Your task: Everything from the first line of the records below through the line containing "(** Events [evs]" is to be retyped exactly; leave out the rest.

═══ Data for review

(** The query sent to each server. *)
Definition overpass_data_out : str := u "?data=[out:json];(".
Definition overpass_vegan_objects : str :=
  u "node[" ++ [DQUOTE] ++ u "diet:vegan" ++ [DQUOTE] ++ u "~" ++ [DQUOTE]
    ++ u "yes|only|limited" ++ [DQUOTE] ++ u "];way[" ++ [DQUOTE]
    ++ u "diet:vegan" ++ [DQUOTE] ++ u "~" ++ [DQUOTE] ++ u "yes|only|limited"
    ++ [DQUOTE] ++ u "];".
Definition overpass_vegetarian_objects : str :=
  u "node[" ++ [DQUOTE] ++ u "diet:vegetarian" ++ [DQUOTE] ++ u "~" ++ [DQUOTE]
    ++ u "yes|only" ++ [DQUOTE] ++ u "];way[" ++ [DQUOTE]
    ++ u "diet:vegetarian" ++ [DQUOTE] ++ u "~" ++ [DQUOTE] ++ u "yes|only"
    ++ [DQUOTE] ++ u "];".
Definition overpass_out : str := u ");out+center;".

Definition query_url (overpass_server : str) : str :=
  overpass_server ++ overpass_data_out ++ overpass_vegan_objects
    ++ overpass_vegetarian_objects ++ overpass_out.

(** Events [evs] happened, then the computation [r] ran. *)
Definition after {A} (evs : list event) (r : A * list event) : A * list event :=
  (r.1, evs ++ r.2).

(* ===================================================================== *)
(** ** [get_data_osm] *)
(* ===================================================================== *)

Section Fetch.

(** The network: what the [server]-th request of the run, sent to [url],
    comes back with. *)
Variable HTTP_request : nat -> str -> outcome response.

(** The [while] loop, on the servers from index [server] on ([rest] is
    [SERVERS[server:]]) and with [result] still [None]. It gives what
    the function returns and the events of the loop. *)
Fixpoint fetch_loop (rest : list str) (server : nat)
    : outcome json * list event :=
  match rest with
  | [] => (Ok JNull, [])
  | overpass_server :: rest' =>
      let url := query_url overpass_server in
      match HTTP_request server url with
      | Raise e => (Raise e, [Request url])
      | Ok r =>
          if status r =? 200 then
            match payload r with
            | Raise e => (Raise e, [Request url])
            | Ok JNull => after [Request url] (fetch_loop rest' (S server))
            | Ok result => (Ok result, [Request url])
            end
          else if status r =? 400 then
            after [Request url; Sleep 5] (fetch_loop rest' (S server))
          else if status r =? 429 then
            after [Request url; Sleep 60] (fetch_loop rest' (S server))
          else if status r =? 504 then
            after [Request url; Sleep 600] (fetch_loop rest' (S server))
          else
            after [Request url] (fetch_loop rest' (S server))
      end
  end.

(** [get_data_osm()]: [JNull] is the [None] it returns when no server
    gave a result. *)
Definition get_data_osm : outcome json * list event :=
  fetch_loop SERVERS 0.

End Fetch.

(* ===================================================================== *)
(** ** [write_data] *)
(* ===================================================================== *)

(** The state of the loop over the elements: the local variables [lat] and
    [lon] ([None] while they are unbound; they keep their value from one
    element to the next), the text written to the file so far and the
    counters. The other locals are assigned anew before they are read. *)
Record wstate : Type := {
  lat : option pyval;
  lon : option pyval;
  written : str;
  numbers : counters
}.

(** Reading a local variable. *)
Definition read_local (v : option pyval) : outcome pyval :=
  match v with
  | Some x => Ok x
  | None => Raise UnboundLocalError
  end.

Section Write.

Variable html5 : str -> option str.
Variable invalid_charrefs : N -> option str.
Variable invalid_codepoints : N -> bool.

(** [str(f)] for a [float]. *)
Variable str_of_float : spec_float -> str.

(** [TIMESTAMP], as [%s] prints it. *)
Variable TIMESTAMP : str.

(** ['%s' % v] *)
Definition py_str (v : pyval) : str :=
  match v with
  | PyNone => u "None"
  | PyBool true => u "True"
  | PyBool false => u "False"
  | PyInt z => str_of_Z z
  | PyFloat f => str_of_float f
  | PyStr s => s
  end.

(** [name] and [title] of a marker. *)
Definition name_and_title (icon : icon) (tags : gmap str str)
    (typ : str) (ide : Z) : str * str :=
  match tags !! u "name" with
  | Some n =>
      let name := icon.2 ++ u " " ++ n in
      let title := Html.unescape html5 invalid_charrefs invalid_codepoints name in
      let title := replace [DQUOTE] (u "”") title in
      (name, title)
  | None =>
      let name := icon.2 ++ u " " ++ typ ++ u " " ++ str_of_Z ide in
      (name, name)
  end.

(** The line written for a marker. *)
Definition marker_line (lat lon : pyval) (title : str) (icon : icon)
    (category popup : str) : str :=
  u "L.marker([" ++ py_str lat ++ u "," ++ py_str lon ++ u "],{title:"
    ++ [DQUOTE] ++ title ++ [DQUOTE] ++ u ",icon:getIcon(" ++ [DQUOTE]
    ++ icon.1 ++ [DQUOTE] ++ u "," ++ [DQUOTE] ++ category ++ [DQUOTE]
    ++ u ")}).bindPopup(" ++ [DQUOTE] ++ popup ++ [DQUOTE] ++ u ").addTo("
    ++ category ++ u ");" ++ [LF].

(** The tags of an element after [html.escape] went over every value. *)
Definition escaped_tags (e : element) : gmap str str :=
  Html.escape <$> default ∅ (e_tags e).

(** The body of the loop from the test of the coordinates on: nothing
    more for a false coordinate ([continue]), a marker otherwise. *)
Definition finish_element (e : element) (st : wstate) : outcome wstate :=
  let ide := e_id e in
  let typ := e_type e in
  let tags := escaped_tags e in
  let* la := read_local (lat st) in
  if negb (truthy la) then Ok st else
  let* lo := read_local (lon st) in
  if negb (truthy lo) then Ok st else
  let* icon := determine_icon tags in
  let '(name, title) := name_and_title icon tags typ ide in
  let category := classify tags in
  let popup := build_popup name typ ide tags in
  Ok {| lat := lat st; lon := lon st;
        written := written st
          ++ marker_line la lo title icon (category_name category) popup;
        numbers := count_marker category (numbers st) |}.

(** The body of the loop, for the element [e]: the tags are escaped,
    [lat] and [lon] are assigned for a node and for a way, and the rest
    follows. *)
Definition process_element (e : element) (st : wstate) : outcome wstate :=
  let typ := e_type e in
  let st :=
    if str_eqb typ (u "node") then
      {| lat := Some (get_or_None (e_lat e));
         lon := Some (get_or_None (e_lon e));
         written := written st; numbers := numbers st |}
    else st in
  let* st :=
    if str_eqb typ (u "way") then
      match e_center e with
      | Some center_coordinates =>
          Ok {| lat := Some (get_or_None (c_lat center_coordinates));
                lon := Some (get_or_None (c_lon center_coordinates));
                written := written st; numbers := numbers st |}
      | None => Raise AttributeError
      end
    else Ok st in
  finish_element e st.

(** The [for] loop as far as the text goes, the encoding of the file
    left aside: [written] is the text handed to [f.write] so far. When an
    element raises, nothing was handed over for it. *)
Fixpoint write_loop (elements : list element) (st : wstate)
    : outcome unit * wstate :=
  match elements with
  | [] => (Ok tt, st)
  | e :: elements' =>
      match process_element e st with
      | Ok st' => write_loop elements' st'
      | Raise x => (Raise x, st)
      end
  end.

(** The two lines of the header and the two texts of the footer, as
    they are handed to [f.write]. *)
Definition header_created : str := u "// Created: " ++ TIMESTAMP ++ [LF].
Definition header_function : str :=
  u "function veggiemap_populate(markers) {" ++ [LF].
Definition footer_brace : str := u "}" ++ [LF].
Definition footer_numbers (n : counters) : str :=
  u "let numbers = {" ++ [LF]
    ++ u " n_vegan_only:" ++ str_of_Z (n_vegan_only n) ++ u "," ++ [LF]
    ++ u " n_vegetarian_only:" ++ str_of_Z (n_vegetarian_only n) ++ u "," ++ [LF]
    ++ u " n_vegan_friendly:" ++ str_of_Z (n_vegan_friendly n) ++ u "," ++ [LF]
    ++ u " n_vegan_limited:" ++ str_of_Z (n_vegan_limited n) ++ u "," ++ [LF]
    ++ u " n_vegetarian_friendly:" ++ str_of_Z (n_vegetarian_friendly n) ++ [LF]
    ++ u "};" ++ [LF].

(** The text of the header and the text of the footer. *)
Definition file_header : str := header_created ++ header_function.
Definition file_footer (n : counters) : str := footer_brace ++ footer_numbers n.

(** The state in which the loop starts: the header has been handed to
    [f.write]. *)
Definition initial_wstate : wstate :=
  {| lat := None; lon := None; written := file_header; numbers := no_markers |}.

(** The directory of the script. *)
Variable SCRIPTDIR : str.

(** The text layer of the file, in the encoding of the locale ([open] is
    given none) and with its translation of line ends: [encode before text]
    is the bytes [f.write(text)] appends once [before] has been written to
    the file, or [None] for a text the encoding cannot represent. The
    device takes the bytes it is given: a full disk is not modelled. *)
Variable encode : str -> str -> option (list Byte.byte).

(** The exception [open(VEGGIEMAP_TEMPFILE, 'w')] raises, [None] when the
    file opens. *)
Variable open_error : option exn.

══════

Task response:
(** The query sent to each server. *)
Definition overpass_data_out : str := u "?data=[out:json];(".
Definition overpass_vegan_objects : str :=
  u "node[" ++ [DQUOTE] ++ u "diet:vegan" ++ [DQUOTE] ++ u "~" ++ [DQUOTE]
    ++ u "yes|only|limited" ++ [DQUOTE] ++ u "];way[" ++ [DQUOTE]
    ++ u "diet:vegan" ++ [DQUOTE] ++ u "~" ++ [DQUOTE] ++ u "yes|only|limited"
    ++ [DQUOTE] ++ u "];".
Definition overpass_vegetarian_objects : str :=
  u "node[" ++ [DQUOTE] ++ u "diet:vegetarian" ++ [DQUOTE] ++ u "~" ++ [DQUOTE]
    ++ u "yes|only" ++ [DQUOTE] ++ u "];way[" ++ [DQUOTE]
    ++ u "diet:vegetarian" ++ [DQUOTE] ++ u "~" ++ [DQUOTE] ++ u "yes|only"
    ++ [DQUOTE] ++ u "];".
Definition overpass_out : str := u ");out+center;".

Definition query_url (overpass_server : str) : str :=
  overpass_server ++ overpass_data_out ++ overpass_vegan_objects
    ++ overpass_vegetarian_objects ++ overpass_out.

(** Events [evs] happened, then the computation [r] ran. *)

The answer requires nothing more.